WORK ITEM: Take the entries below and print, exactly, the stretch from the line containing "change (count COMMA" through the line containing "(** None of", both included.

DATA FOR THIS TASK:
--
Definition with_Mode (m : ModeList) (st : StateCache) : StateCache :=
  {| Mode := m; Flags := Flags st; iFlags := iFlags st; Garbage := Garbage st;
     Marked := Marked st; DepState := DepState st; CandidateVer := CandidateVer st;
     InstallVer := InstallVer st |}.

Definition with_Flags (f : Z) (st : StateCache) : StateCache :=
  {| Mode := Mode st; Flags := f; iFlags := iFlags st; Garbage := Garbage st;
     Marked := Marked st; DepState := DepState st; CandidateVer := CandidateVer st;
     InstallVer := InstallVer st |}.

Definition with_iFlags (f : Z) (st : StateCache) : StateCache :=
  {| Mode := Mode st; Flags := Flags st; iFlags := f; Garbage := Garbage st;
     Marked := Marked st; DepState := DepState st; CandidateVer := CandidateVer st;
     InstallVer := InstallVer st |}.

Definition with_CandidateVer (v : option VerID) (st : StateCache) : StateCache :=
  {| Mode := Mode st; Flags := Flags st; iFlags := iFlags st; Garbage := Garbage st;
     Marked := Marked st; DepState := DepState st; CandidateVer := v;
     InstallVer := InstallVer st |}.

Definition with_InstallVer (v : option VerID) (st : StateCache) : StateCache :=
  {| Mode := Mode st; Flags := Flags st; iFlags := iFlags st; Garbage := Garbage st;
     Marked := Marked st; DepState := DepState st; CandidateVer := CandidateVer st;
     InstallVer := v |}.

Definition upd (p : PkgID) (f : StateCache -> StateCache) (d : DepCache) : DepCache :=
  fun q => if decide (q = p) then f (d q) else d q.
Lemma count_join_ge parts : (length parts - 1 <= count c (join [c] parts))%nat.
Proof.
  induction parts as [|p ps IH]; [simpl; lia|].
  destruct ps as [|q ps]; [simpl; lia|].
  rewrite join_cons by done. rewrite !count_app. simpl app. rewrite count_cons, N.eqb_refl.
  simpl in *. lia.
Qed.

End Lines.

Section ReconcileCounts.

Lemma count_replicate_same c n : count c (replicate n c) = n.
Proof. induction n as [|n IH]; [done|]. simpl. rewrite count_cons, N.eqb_refl, IH. done. Qed.

Lemma reconcile_cases n line :
  App.reconcile n line = line
  \/ App.reconcile n line = line ++ replicate (n - count COMMA line) COMMA
     /\ (count COMMA line < n)%nat
  \/ App.reconcile n line
     = join [COMMA] (take n (split COMMA line)) ++ [COMMA; QUOTE]
         ++ join [COMMA] (drop n (split COMMA line)) ++ [QUOTE]
     /\ (n < count COMMA line)%nat.
Proof.
  destruct (lt_eq_lt_dec (count COMMA line) n) as [[H|H]|H].
  - right. left. split; [|done]. by apply reconcile_pad.
  - left. unfold App.reconcile. rewrite H, Nat.ltb_irrefl. done.
  - right. right. split; [|done]. by apply reconcile_merge.
Qed.

(** A reconciled line has at least the commas of the header. *)
Lemma count_reconcile n line : (n <= count COMMA (App.reconcile n line))%nat.
Proof.
  destruct (lt_eq_lt_dec (count COMMA line) n) as [[H|H]|H].
  - destruct (reconcile_pad n line H) as [-> _].
    rewrite count_app, count_replicate_same. lia.
  - unfold App.reconcile. rewrite H, Nat.ltb_irrefl. lia.
  - rewrite reconcile_merge by done. rewrite !count_app.
    pose proof (count_join_ge COMMA (take n (split COMMA line))) as Hc.
    rewrite length_take, length_split in Hc.
    change (count COMMA [COMMA; QUOTE]) with 1%nat. lia.
Qed.

Lemma reconcile_Forall (P : char -> Prop) n line :
  P COMMA -> P QUOTE -> Forall P line -> Forall P (App.reconcile n line).
Proof.
  intros Hc Hq Hl. destruct (reconcile_cases n line) as [->|[[-> _]|[-> _]]]; [done| |].
  - apply Forall_app. split; [done|]. by apply Forall_replicate.
  - pose proof (split_parts COMMA P line Hl) as Hp.
    assert (Forall (Forall P) (split COMMA line)) as Hp'.
    { eapply Forall_impl; [exact Hp|]. by intros ? [? _]. }
    repeat (apply Forall_app; split).
    + apply Forall_join; [by repeat constructor|by apply Forall_take].
    + by repeat constructor.
    + apply Forall_join; [by repeat constructor|by apply Forall_drop].
    + by repeat constructor.
Qed.

Lemma reconcile_not_blank n line :
  App.is_blank line = false -> App.is_blank (App.reconcile n line) = false.
Proof.
  intros H. destruct (reconcile_cases n line) as [->|[[-> _]|[-> _]]]; [done| |].
  - destruct (not_blank_inv _ H) as (x & Hx & Hs).
    apply (not_blank_elem _ x); [|done]. apply elem_of_app. by left.
  - apply (not_blank_elem _ COMMA); [|done].
    apply elem_of_app. right. left.
Qed.

End ReconcileCounts.

Ltac concrete := apply (bool_decide_unpack _); vm_compute; exact I.

(** None of the characters the repairs of [clean_csv_content] replace
    is left in its result: no carriage return, no [Â], no [Ã], no
    no-break space and neither of the two C1 dashes. *)
Theorem clean_csv_content_removes (content : str) :
  Forall (fun x => x ∉ [CR; 0xC2; 0xC3; 0xA0; 0x96; 0x97]) (App.clean_csv_content content).
Proof.
  unfold App.clean_csv_content. cbv zeta.
  set (c1 := replace [CR] [LF] (replace [CR; LF] [LF] content)).
  set (c2 := if startswith [BOM] c1 then drop 1 c1 else c1).
  set (c3 := foldl (fun c r => replace r.1 r.2 c) c2 App.replacements).
  assert (CR ∉ c2) as Hcr.
  { assert (CR ∉ c1) as H1 by (by apply replace_single_gone; concrete).
    unfold c2. destruct (startswith [BOM] c1); [|done].
    intros H. apply H1. by apply (elem_of_drop _ 1) in H || (destruct c1; [done|right; exact H]). }
  assert (Forall (fun x => x ∉ [CR; 0xC2; 0xC3; 0xA0; 0x96; 0x97]) c3) as H3.
  { assert (forall x, x ∈ [CR; 0xC2; 0xC3; 0xA0; 0x96; 0x97] -> x ∉ c3) as H.
    { intros x Hx. unfold c3, App.replacements. cbn [foldl fst snd].
      repeat (apply elem_of_cons in Hx as [->|Hx]); [..|by apply elem_of_nil in Hx].
      - repeat (apply replace_keeps_out; [concrete|]). exact Hcr.
      - do 12 (apply replace_keeps_out; [concrete|]).
        apply replace_single_gone. concrete.
      - do 9 (apply replace_keeps_out; [concrete|]).
        apply replace_single_gone. concrete.
      - do 2 (apply replace_keeps_out; [concrete|]).
        apply replace_single_gone. concrete.
      - do 1 (apply replace_keeps_out; [concrete|]).
        apply replace_single_gone. concrete.
      - apply replace_single_gone. concrete. }
    apply Forall_forall. intros y Hy Hin. by apply (H y Hin). }
  clearbody c3. clear c1 c2 Hcr.
  destruct (List.filter _ (split LF c3)) as [|header data] eqn:E; [done|].
  assert (Forall (Forall (fun x => x ∉ [CR; 0xC2; 0xC3; 0xA0; 0x96; 0x97])) (header :: data)) as Hl.
  { rewrite <- E. apply Forall_List_filter.
    eapply Forall_impl; [apply (split_parts LF _ c3 H3)|]. by intros ? [? _]. }
  apply Forall_join; [repeat constructor; concrete|].
  apply Forall_cons in Hl as [Hh Hd]. constructor; [done|].
  apply Forall_fmap. eapply Forall_impl; [exact Hd|]. intros l Hlx. simpl.
  apply reconcile_Forall; [concrete|concrete|done].
Qed.
(* ===== verification/Mat4.v ===== *)
(** * Mat4: the glm column-major 4x4 algebra used by main.cpp

    [glm::vec4] and [glm::mat4] over exact rationals: a matrix is four
    column vectors, [m[c].x] is row 0 of column [c], and
    [operator*] multiplies a matrix by a column vector as
    [m[0]*v.x + m[1]*v.y + m[2]*v.z + m[3]*v.w].  Equality of vectors and
    matrices is componentwise [Qeq]; every operation is a morphism for
    it, so [rewrite] works under them. *)

From S2P Require Import Prelude.

Open Scope Q_scope.

(** ** Data *)

Record vec4 := Vec4 { vx : Q; vy : Q; vz : Q; vw : Q }.

Record mat4 := Mat4 { c0 : vec4; c1 : vec4; c2 : vec4; c3 : vec4 }.

(** Column index [m[i]] and component selector [.x .y .z .w]. *)
Inductive col := Col0 | Col1 | Col2 | Col3.
Inductive lane := LX | LY | LZ | LW.

Definition vget (v : vec4) (l : lane) : Q :=
  match l with LX => vx v | LY => vy v | LZ => vz v | LW => vw v end.

Definition vset (v : vec4) (l : lane) (q : Q) : vec4 :=
  match l with
  | LX => Vec4 q (vy v) (vz v) (vw v)
  | LY => Vec4 (vx v) q (vz v) (vw v)
  | LZ => Vec4 (vx v) (vy v) q (vw v)
  | LW => Vec4 (vx v) (vy v) (vz v) q
  end.

Definition mcol (m : mat4) (i : col) : vec4 :=
  match i with Col0 => c0 m | Col1 => c1 m | Col2 => c2 m | Col3 => c3 m end.

Definition mget (m : mat4) (i : col) (l : lane) : Q := vget (mcol m i) l.

(** [m[i].l = q]: the element assignment of main.cpp. *)
Definition mat_set (m : mat4) (i : col) (l : lane) (q : Q) : mat4 :=
  match i with
  | Col0 => Mat4 (vset (c0 m) l q) (c1 m) (c2 m) (c3 m)
  | Col1 => Mat4 (c0 m) (vset (c1 m) l q) (c2 m) (c3 m)
  | Col2 => Mat4 (c0 m) (c1 m) (vset (c2 m) l q) (c3 m)
  | Col3 => Mat4 (c0 m) (c1 m) (c2 m) (vset (c3 m) l q)
  end.

(** [glm::mat4(s)]: [s] on the diagonal, zero elsewhere. *)
Definition mat4_diag (s : Q) : mat4 :=
  Mat4 (Vec4 s 0 0 0) (Vec4 0 s 0 0) (Vec4 0 0 s 0) (Vec4 0 0 0 s).

Definition vadd (a b : vec4) : vec4 :=
  Vec4 (vx a + vx b) (vy a + vy b) (vz a + vz b) (vw a + vw b).

Definition vscale (s : Q) (a : vec4) : vec4 :=
  Vec4 (s * vx a) (s * vy a) (s * vz a) (s * vw a).

(** [m * v] in glm: a combination of the columns. *)
Definition mat_mul_vec (m : mat4) (v : vec4) : vec4 :=
  vadd (vadd (vscale (vx v) (c0 m)) (vscale (vy v) (c1 m)))
       (vadd (vscale (vz v) (c2 m)) (vscale (vw v) (c3 m))).

(** [a * b] in glm: column [j] of the product is [a * b[j]]. *)
Definition mat_mul (a b : mat4) : mat4 :=
  Mat4 (mat_mul_vec a (c0 b)) (mat_mul_vec a (c1 b))
       (mat_mul_vec a (c2 b)) (mat_mul_vec a (c3 b)).

Infix "*v" := mat_mul_vec (at level 40, left associativity) : moc_scope.
Infix "*m" := mat_mul (at level 40, left associativity) : moc_scope.
Open Scope moc_scope.

(** ** Equality up to [Qeq] *)

Definition vec_eq (a b : vec4) : Prop :=
  vx a == vx b /\ vy a == vy b /\ vz a == vz b /\ vw a == vw b.

Definition mat_eq (a b : mat4) : Prop :=
  vec_eq (c0 a) (c0 b) /\ vec_eq (c1 a) (c1 b) /\
  vec_eq (c2 a) (c2 b) /\ vec_eq (c3 a) (c3 b).

Infix "==v" := vec_eq (at level 70) : moc_scope.
Infix "==m" := mat_eq (at level 70) : moc_scope.

(** Split a [vec_eq]/[mat_eq] goal into its [Qeq] components. *)
Ltac vec_split :=
  repeat match goal with
         | |- _ ==m _ => split; [|split; [|split]]
         | |- _ ==v _ => split; [|split; [|split]]
         | H : _ ==m _ |- _ => destruct H as (? & ? & ? & ?)
         | H : _ ==v _ |- _ => destruct H as (? & ? & ? & ?)
         end.

#[export] Instance vec_eq_equiv : Equivalence vec_eq.
Proof.
  split.
  - intros a. vec_split; reflexivity.
  - intros a b H. vec_split; symmetry; assumption.
  - intros a b c H1 H2. vec_split; etransitivity; eassumption.
Qed.

#[export] Instance mat_eq_equiv : Equivalence mat_eq.
Proof.
  split.
  - intros a. split; [|split; [|split]]; reflexivity.
  - intros a b (H0 & H1 & H2 & H3). split; [|split; [|split]]; symmetry; assumption.
  - intros a b c (H0 & H1 & H2 & H3) (G0 & G1 & G2 & G3).
    split; [|split; [|split]]; etransitivity; eassumption.
Qed.

#[export] Instance vx_proper : Proper (vec_eq ==> Qeq) vx.
Proof. intros a b H. apply H. Qed.
#[export] Instance vy_proper : Proper (vec_eq ==> Qeq) vy.
Proof. intros a b H. apply H. Qed.
#[export] Instance vz_proper : Proper (vec_eq ==> Qeq) vz.
Proof. intros a b H. apply H. Qed.
#[export] Instance vw_proper : Proper (vec_eq ==> Qeq) vw.
Proof. intros a b H. apply H. Qed.

#[export] Instance Vec4_proper : Proper (Qeq ==> Qeq ==> Qeq ==> Qeq ==> vec_eq) Vec4.
Proof. intros ? ? H1 ? ? H2 ? ? H3 ? ? H4. vec_split; assumption. Qed.

#[export] Instance vadd_proper : Proper (vec_eq ==> vec_eq ==> vec_eq) vadd.
Proof.
  intros a a' Ha b b' Hb. unfold vadd. vec_split; simpl;
    match goal with |- _ + _ == _ + _ => idtac end;
    apply Qplus_comp; assumption.
Qed.

#[export] Instance vscale_proper : Proper (Qeq ==> vec_eq ==> vec_eq) vscale.
Proof.
  intros s s' Hs a a' Ha. unfold vscale. vec_split; simpl;
    apply Qmult_comp; assumption.
Qed.

#[export] Instance mat_mul_vec_proper : Proper (mat_eq ==> vec_eq ==> vec_eq) mat_mul_vec.
Proof.
  intros m m' (H0 & H1 & H2 & H3) v v' Hv. unfold mat_mul_vec.
  rewrite H0, H1, H2, H3, Hv. reflexivity.
Qed.

#[export] Instance mat_mul_proper : Proper (mat_eq ==> mat_eq ==> mat_eq) mat_mul.
Proof.
  intros a a' Ha b b' (H0 & H1 & H2 & H3). unfold mat_mul.
  split; [|split; [|split]]; simpl; rewrite Ha; [rewrite H0 | rewrite H1 | rewrite H2 | rewrite H3];
    reflexivity.
Qed.

(** ** Algebra *)

(** Each component of [m * v], written out. *)
Lemma mat_mul_vec_components m v :
  vx (m *v v) == vx (c0 m) * vx v + vx (c1 m) * vy v + vx (c2 m) * vz v + vx (c3 m) * vw v /\
  vy (m *v v) == vy (c0 m) * vx v + vy (c1 m) * vy v + vy (c2 m) * vz v + vy (c3 m) * vw v /\
  vz (m *v v) == vz (c0 m) * vx v + vz (c1 m) * vy v + vz (c2 m) * vz v + vz (c3 m) * vw v /\
  vw (m *v v) == vw (c0 m) * vx v + vw (c1 m) * vy v + vw (c2 m) * vz v + vw (c3 m) * vw v.
Proof. destruct m as [[] [] [] []], v; simpl; repeat split; ring. Qed.

Lemma mat_mul_vec_assoc a b v : (a *m b) *v v ==v a *v (b *v v).
Proof.
  destruct a as [[] [] [] []], b as [[] [] [] []], v.
  unfold mat_mul, mat_mul_vec, vadd, vscale; simpl. vec_split; simpl; ring.
Qed.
--
RESPONSE TO THIS TASK:
    change (count COMMA [COMMA; QUOTE]) with 1%nat. lia.
Qed.

Lemma reconcile_Forall (P : char -> Prop) n line :
  P COMMA -> P QUOTE -> Forall P line -> Forall P (App.reconcile n line).
Proof.
  intros Hc Hq Hl. destruct (reconcile_cases n line) as [->|[[-> _]|[-> _]]]; [done| |].
  - apply Forall_app. split; [done|]. by apply Forall_replicate.
  - pose proof (split_parts COMMA P line Hl) as Hp.
    assert (Forall (Forall P) (split COMMA line)) as Hp'.
    { eapply Forall_impl; [exact Hp|]. by intros ? [? _]. }
    repeat (apply Forall_app; split).
    + apply Forall_join; [by repeat constructor|by apply Forall_take].
    + by repeat constructor.
    + apply Forall_join; [by repeat constructor|by apply Forall_drop].
    + by repeat constructor.
Qed.

Lemma reconcile_not_blank n line :
  App.is_blank line = false -> App.is_blank (App.reconcile n line) = false.
Proof.
  intros H. destruct (reconcile_cases n line) as [->|[[-> _]|[-> _]]]; [done| |].
  - destruct (not_blank_inv _ H) as (x & Hx & Hs).
    apply (not_blank_elem _ x); [|done]. apply elem_of_app. by left.
  - apply (not_blank_elem _ COMMA); [|done].
    apply elem_of_app. right. left.
Qed.

End ReconcileCounts.

Ltac concrete := apply (bool_decide_unpack _); vm_compute; exact I.

(** None of the characters the repairs of [clean_csv_content] replace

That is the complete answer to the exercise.